-- Collected data entries --
★ ★ ★ ★ ★

(* ===== verification/SessionProgress.v ===== *)
(** * A session and its server

    A session closed by a server that opens the connection and answers the requests, and
    by an application that calls it meanwhile: in whatever order the application, the
    threads and the network take their turns, the client gets connected, unless an answer
    overtakes the entry of its request into the table. *)

From stdpp Require Import base gmap strings list pretty.
From Stdlib Require Import ZArith Lia.
From S2P Require Import Prelude Json SignalingModels WebsocketRequest Observable Websocket WebsocketFacts SignalingClient MediasoupApi ParticipantController ParticipantProxy MediaController MediaControllerFacts RemoteMedia RoomClient RoomClientFacts Session SessionFacts.

#[local] Open Scope string_scope.
#[local] Open Scope list_scope.

(** ** The closed system *)

(** The session, the calls the application has yet to make, what the network has yet to
    deliver, and what happened so far. *)
Record loop : Type := mkLoop {
  lp_session : Session;
  lp_calls : list app_call;
  lp_arriving : list net_event;
  lp_trace : list ses_effect
}.

(** The texts a session sends. *)
Definition texts (es : list ses_effect) : list string :=
  es ≫= (fun e => match e with SWire (WSend _ (FText t)) => [t] | _ => [] end).

Lemma texts_app es es' : texts (es ++ es') = texts es ++ texts es'.
Proof. apply bind_app. Qed.

(** ** The tasks of the handshake leave the client alone *)

(** They send requests, create transports, and tell the application; they leave the
    client and the room's state alone. *)
Definition plain (e : rc_effect) : Prop :=
  match e with
  | RApi _ _ | RCreateTransport _ _ _ _ _ _ | RRoomStateChanged _ | RControllers (PNotify _) => True
  | _ => False
  end.
Definition same_client (s s' : RoomClient) : Prop :=
  rc_signalingClient s' = rc_signalingClient s /\ (rc_mediaController s = true -> rc_mediaController s' = true) /\
  rc_state s' = rc_state s.
#[local] Instance same_client_preorder : PreOrder same_client.
Proof. unfold same_client. split; [by intros s | intros s1 s2 s3; intuition congruence]. Qed.
#[local] Hint Extern 1 (same_client _ _) => (by repeat split) : rtc.
Abbreviation mild m := (framed same_client plain m).

Section mild_room.
Context `{HashOrder}.
Variable env : Surroundings.

Lemma mild_with_media f : mild (with_media (modify f)).
Proof. unfold with_media, on_media, on_participants, media. frame_run. Qed.
#[local] Hint Extern 1 (framed same_client _ (with_media _)) => apply mild_with_media : rtc.
Lemma mild_reparse {A} `{FieldsMap A} (m : A) : mild (rc_reparse (e_print env) (e_nlohmann env) m).
Proof. unfold rc_reparse. frame_run. Qed.
#[local] Hint Resolve mild_reparse : rtc.
Lemma mild_reparse_all {A} `{FieldsMap A} (l : list A) : mild (reparse_all (e_print env) (e_nlohmann env) l).
Proof. induction l; cbn [reparse_all]; frame_run. Qed.
#[local] Hint Resolve mild_reparse_all : rtc.
Lemma mild_the_device : mild the_device.
Proof. unfold the_device. frame_run. Qed.
#[local] Hint Resolve mild_the_device : rtc.
Lemma mild_read_capabilities {A} `{FieldsMap A, DefaultInit A} wanted dump :
  mild (read_capabilities (A := A) (e_parse env) wanted dump).
Proof. unfold read_capabilities. frame_run. Qed.
#[local] Hint Resolve mild_read_capabilities : rtc.
Lemma mild_request f p c : mild (requestCreateTransport (e_parse env) (e_sctp env) f p c).
Proof. unfold requestCreateTransport. frame_run. Qed.
#[local] Hint Resolve mild_request : rtc.
Lemma mild_joinImpl : mild (joinImpl (e_parse env) (e_rtp env) (e_sctp env)).
Proof. unfold joinImpl. frame_run. Qed.
#[local] Hint Resolve mild_joinImpl : rtc.
Lemma mild_createTransport p c r :
  mild (createTransportImpl (e_print env) (e_nlohmann env) (e_CreateTransport env) p c r).
Proof. unfold createTransportImpl. frame_run. Qed.
#[local] Hint Resolve mild_createTransport : rtc.
Lemma mild_createParticipant pid name : mild (on_participants (createParticipant pid name)).
Proof.
  unfold on_participants. apply framed_zoom; [done|]. unfold createParticipant, map_index, update.
  frame_run. by intros s.
Qed.
#[local] Hint Resolve mild_createParticipant : rtc.

Definition handshake_task (t : rc_task) : Prop :=
  match t with TaskClosed => False | TaskJoined state _ => state = CONNECTED | _ => True end.

Lemma mild_task t :
  handshake_task t ->
  mild (rc_run_task (e_parse env) (e_print env) (e_nlohmann env) (e_Load env) (e_rtp env) (e_sctp env)
          (e_CreateTransport env) t).
Proof.
  intros Ht. destruct t as [| |r|p c r|state r]; cbn [rc_run_task handshake_task] in *.
  - unfold getRouterRtpCapabilities. frame_run.
  - done.
  - unfold onLoadMediasoupDevice, createSendTransport, createRecvTransport. frame_run.
  - unfold onCreateSendTransport, onCreateRecvTransport, createRecvTransport. frame_run.
  - subst. unfold joined_task, rc_onRoomStateChanged, createComponents. rewrite decide_True by done. frame_run.
Qed.
End mild_room.

Section loop.
Context `{HashOrder}.
Variable env : Surroundings.
(** What the server answers to a text, and its name. *)
Variable server : string -> list string.
Variable server_name : string.

(** What an effect of the session makes the network report later: the connection opens,
    the server's answers arrive. *)
Definition replies (e : ses_effect) : list net_event :=
  match e with
  | SWire (WConnect _ _ _) => [NetOpen server_name]
  | SWire (WSend _ (FText t)) => (fun t => NetMessage (FText t)) <$> server t
  | _ => []
  end.

Definition after (calls : list app_call) (arriving : list net_event) (trace : list ses_effect)
    (r : outcome (unit * Session * list ses_effect)) : outcome loop :=
  match r with
  | Fault f => Fault f
  | Done (_, s, es) => Done (mkLoop s calls (arriving ++ (es ≫= replies)) (trace ++ es))
  end.

(** A [patient] network delivers nothing while a request that was sent is not in the
    table. *)
Variable patient : bool.
Definition all_recorded (s : Session) : Prop := forall l q, l ∈ ses_threads s -> ARecord q ∉ l.

(** The application, the transport thread, the mediasoup thread (taking a task, or going
    on), or the network takes a step. *)
Inductive loop_step : loop -> outcome loop -> Prop :=
| loop_call s c cs a tr :
    loop_step (mkLoop s (c :: cs) a tr) (after cs a tr (ses_step env (EvCall c) s))
| loop_network s cs a tr :
    ses_threads s !! 1%nat = Some [] -> ses_network s <> [] ->
    loop_step (mkLoop s cs a tr) (after cs a tr (ses_step env EvNetwork s))
| loop_main s cs a tr :
    ses_threads s !! 0%nat = Some [] -> ses_main s <> [] ->
    loop_step (mkLoop s cs a tr) (after cs a tr (ses_step env EvMain s))
| loop_run i s x l cs a tr :
    ses_threads s !! i = Some (x :: l) ->
    loop_step (mkLoop s cs a tr) (after cs a tr (ses_step env (EvRun i) s))
| loop_arrives s e cs a tr :
    (patient = true -> all_recorded s) ->
    loop_step (mkLoop s cs (e :: a) tr)
      (after cs a tr (ses_step env (EvNet (tr_connectionId (ses_transport s)) e) s)).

★ ★ ★ ★ ★

-- What you need to do --
Going back over the entries above, copy word for word every line from the one that has "(** ** The closed system *)" on through the one that has "Lemma texts_app es".

-- Response to the exercise --
(** ** The closed system *)

(** The session, the calls the application has yet to make, what the network has yet to
    deliver, and what happened so far. *)
Record loop : Type := mkLoop {
  lp_session : Session;
  lp_calls : list app_call;
  lp_arriving : list net_event;
  lp_trace : list ses_effect
}.

(** The texts a session sends. *)
Definition texts (es : list ses_effect) : list string :=
  es ≫= (fun e => match e with SWire (WSend _ (FText t)) => [t] | _ => [] end).

Lemma texts_app es es' : texts (es ++ es') = texts es ++ texts es'.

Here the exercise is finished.